Par la méditation ainsi comprise, nous arrivons proprement là, où sans en avoir expérience ni vue distincte, nous séjournons depuis longtemps. Dans la méditation, nous allons vers un lieu à partir duquel seulement s'ouvre l'espace que chaque fois parcourent notre faire et notre non-faire.
Méditer est d'une autre essence que le "rendre-conscient" et le savoir de la science, d'une autre essence que la culture. (...) La méditation est seule à nous diriger vers le lieu de notre séjour.
(...)
L'âge de la culture touche à sa fin, non parce que les incultes arrivent au pouvoir, mais parce que les signes d'un âge du monde deviennent visibles, où pour la première fois "Ce qui mérite qu'on interroge" ouvre à nouveau les portes vers l'être de toutes les choses et de tous les destins.
Nous répondons à l'appel de l'ampleur, à l'appel de la retenue de cet âge, lorsque, commençant à méditer, nous nous engageons dans la voie déjà suivie par cette situation qui se montre à nous dans l'être de la science [ici Heidegger fait référence aux 40 pages précédentes du texte], mais non pas là seulement.
Néanmoins, rapportée à son époque, la méditation demeure plus provisoire, plus patiente et plus pauvre que la culture antérieurement pratiquée. Mais la pauvreté de la méditation est la promesse d'une richesse dont les trésors brillent à la lumière de cet Inutile qu'on ne peut faire entrer dans aucun calcul.
Les voies de la méditation changent constamment, suivant le point du chemin où commence un passage, suivant le trajet qu'il parcourt, suivant les grand aperçus qui s'ouvrent en chemin sur "Ce qui mérite qu'on interroge".
Bien que les sciences, sur leurs voies précisément et avec leurs moyens, ne puissent jamais pénétrer jusqu'à l'être de la science, tout savant, cependant, tout homme qui enseigne les sciences ou qui passe par une science peut, comme être pensant, se mouvoir à des niveaux différents de la méditation et les maintenir en éveil.

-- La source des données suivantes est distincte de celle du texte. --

(** [operator << (std::string&)]: the last statement adds [sizeof(str.length())], the size
    of a [size_t] (8), not the length. *)
Definition write_string (w : CWriteBuffer) (str : list Z) : CWriteBuffer :=
  let w := write_uint32 w (u32 (zlen str)) in
  mkWrite (buffer_ w ++ str) (write_ptr_ w +u32 8) (is_net_sort_ w).

(** [write_data(data, size)]; [size] bytes are read from the array [data]. *)
Definition write_data (w : CWriteBuffer) (data : list Z) (size : Z) : outcome CWriteBuffer :=
  let* bs := mem_read data 0 size in
  Ok (mkWrite (buffer_ w ++ bs) (write_ptr_ w +u32 size) (is_net_sort_ w)).

Definition write_data_from_string (w : CWriteBuffer) (data : list Z) : CWriteBuffer :=
  mkWrite (buffer_ w ++ data) (write_ptr_ w +u32 u32 (zlen data)) (is_net_sort_ w).

End Writer.

(** Unfold the fixed-width extraction operators to [read_raw]. *)
Ltac unfold_reads :=
  unfold Reader.read_uint8, Reader.read_uint16, Reader.read_uint32, Reader.read_uint64,
    Reader.read_int8, Reader.read_int16, Reader.read_int32, Reader.read_int64,
    Reader.read_float32, Reader.read_float64 in *.

(** ** Invariant of a reader whose pointer never went backwards *)

Record rwf (r : Reader.CReadBuffer) : Prop := {
  rwf_size : zlen (Reader.buffer_ r) < 2 ^ 32;
  rwf_write : Reader.write_ptr_ r = zlen (Reader.buffer_ r);
  rwf_read : 0 <= Reader.read_ptr_ r <= Reader.write_ptr_ r;
  rwf_bytes : wf_bytes (Reader.buffer_ r);
}.

(** The unread suffix of the buffer. *)
Definition unread (r : Reader.CReadBuffer) : list Z := zdrop (Reader.read_ptr_ r) (Reader.buffer_ r).

Lemma rwf_new buf : zlen buf < 2 ^ 32 → wf_bytes buf → rwf (Reader.CReadBuffer_new buf).
Proof.
  intros H Hb. pose proof (zlen_nonneg buf). unfold Reader.CReadBuffer_new.
  rewrite u32_small by lia. split; cbn [Reader.buffer_ Reader.write_ptr_ Reader.read_ptr_]; (done || lia).
Qed.

Lemma unread_wf r : rwf r → wf_bytes (unread r).
Proof. intros []. unfold unread. auto with pss. Qed.

Lemma remaining_wf r : rwf r → Reader.remaining r = zlen (unread r).
Proof.
  intros [? ? ? ?]. unfold Reader.remaining, unread. rewrite zlen_zdrop by lia. mach.
Qed.

Lemma advance_wf r n : rwf r → 0 <= n <= Reader.remaining r →
  rwf (Reader.advance r n) ∧ unread (Reader.advance r n) = zdrop n (unread r).
Proof.
  intros Hr Hn. rewrite remaining_wf in Hn by done. destruct Hr as [? ? ? ?].
  unfold unread in Hn. rewrite zlen_zdrop in Hn by lia. split.
  - unfold Reader.advance. rewrite u32_small by lia. split; cbn; done || lia.
  - unfold unread; simpl. rewrite u32_small by lia. by rewrite zdrop_zdrop by lia.
Qed.

Lemma reader_mem_read r n : rwf r → 0 <= n <= Reader.remaining r →
  mem_read (Reader.c_str_mem r) (Reader.read_ptr_ r) n = Ok (ztake n (unread r)).
Proof.
  intros Hr Hn. rewrite remaining_wf in Hn by done. destruct Hr as [? ? ? ?].
  unfold unread in *. rewrite zlen_zdrop in Hn by lia. unfold Reader.c_str_mem.
  rewrite mem_read_ok; [|lia|lia|autorewrite with pss_len; lia].
  rewrite zdrop_app_le by lia. rewrite ztake_app_le; [done|]. rewrite zlen_zdrop; lia.
Qed.

(** Every fixed-width read of a well-formed reader succeeds: with enough bytes left it
    decodes and consumes them, otherwise it yields 0 and consumes nothing. *)
Lemma read_raw_spec r n : rwf r →
  ∃ v r', Reader.read_raw r n = Ok (v, r') ∧ rwf r' ∧
    if Z.of_nat n <=? zlen (unread r)
    then v = le_val (ztake (Z.of_nat n) (unread r)) ∧ unread r' = zdrop (Z.of_nat n) (unread r)
    else v = 0 ∧ r' = r.
Proof.
  intros Hr. unfold Reader.read_raw. rewrite remaining_wf by done.
  destruct (Z.of_nat n <=? zlen (unread r)) eqn:E; [|by eauto 10].
  apply Z.leb_le in E. rewrite <- remaining_wf in E by done.
  rewrite reader_mem_read by (done || lia). simpl.
  destruct (advance_wf r (Z.of_nat n) Hr) as [? ?]; [lia|]. eauto 8.
Qed.
(* ===== verification/PacketInterface.v ===== *)
(** * The default packet parser (src/PacketParse_Interface/PacketParse_Interface.cpp)

    Splits the receive buffer of a session into packets: a 40-byte header (version 2,
    command id 2, body length 4, session 32) followed by the body. *)

From Stdlib Require Import ZArith Lia.
From S2P Require Import Prelude Define SessionBuffer.
From stdpp Require Import base numbers list.
Local Open Scope Z_scope.

(** [is_need_send_format] and [parse_packet_format_send_buffer] of this plugin. *)
Definition is_need_send_format : bool := false.
Definition parse_packet_format_send_buffer (message : CMessage_Packet) : option CMessage_Packet := None.

(** The header fields the parser uses, decoded from 40 bytes. *)
Definition hdr_command_id (hdr : list Z) : Z := le_val (ztake 2 (zdrop 2 hdr)).
Definition hdr_body_length (hdr : list Z) : Z := le_val (ztake 4 (zdrop 4 hdr)).

Definition parse_result : Type := bool * CSessionBuffer * list CMessage_Packet.

(** [buffer->move(pos); break;] then [return true]. *)
Definition stop_at (buffer : CSessionBuffer) (pos : Z) (message_list : list CMessage_Packet)
  : outcome parse_result :=
  let* b := move buffer pos in Ok (true, b, message_list).

(** The [while (true)] of [parse_packet_from_recv_buffer_stream]: [packet_pos] is a
    [uint32], [buff_length] a [size_t].  [None]: the fuel ran out. *)
Fixpoint stream_loop (fuel : nat) (buffer : CSessionBuffer) (packet_pos buff_length : Z)
    (message_list : list CMessage_Packet) : option (outcome parse_result) :=
  match fuel with
  | O => None
  | S fuel =>
      if buff_length <? 40 then Some (stop_at buffer packet_pos message_list)
      else
        match mem_read (read buffer) packet_pos 40 with
        | Fault => Some Fault
        | Ok hdr =>
            let command_id := hdr_command_id hdr in
            let packet_body_length := hdr_body_length hdr in
            if 1024000 <=? packet_body_length then Some (Ok (false, buffer, message_list))
            else if packet_body_length =? 0 then
              stream_loop fuel buffer (packet_pos +u32 40) (buff_length -u64 40)
                (message_list ++ [mkPacket [] hdr command_id])
            else if buff_length <? packet_body_length
            then Some (stop_at buffer packet_pos message_list)
            else
              match mem_read (read buffer) packet_pos (40 + packet_body_length) with
              | Fault => Some Fault
              | Ok data =>
                  let curr_packet_size := 40 +u32 packet_body_length in
                  stream_loop fuel buffer (packet_pos +u32 curr_packet_size)
                    (buff_length -u64 curr_packet_size)
                    (message_list ++ [mkPacket [] data command_id])
              end
        end
  end.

Mais là même où, par une faveur particulière, le degré suprême de la méditation serait une fois atteint, celle-ci devrait se contenter de préparer seulement un état de disposition pour la parole dont l'humanité d'aujourd'hui a besoin.
Celle-ci a besoin de la méditation, mais non pour mettre fin à une perplexité accidentelle, ou pour vaincre les répugnances qui s'opposent à la pensée. Elle a besoin de la méditation comme d'une réponse qui s'oublie dans la clarté d'une interrogation incessante de l'être inépuisable de "Ce qui mérite qu'on interroge", interrogation à partir de laquelle, au moment approprié, la réponse perd son caractère de question et devient simple dire. »
[1] : "Ce qui mérite qu'on interroge", Das Fragwürdige. Autrement dit : ce qui est digne de question. On trouve des traces de cette expression un peu partout dans l'oeuvre de Heidegger. Je citerai d'autres passages.
Réf : Heidegger, Martin, « Science et méditation », in Essais et conférences, Paris, Gallimard, Tel, 1958 (1954), pp. 76-79.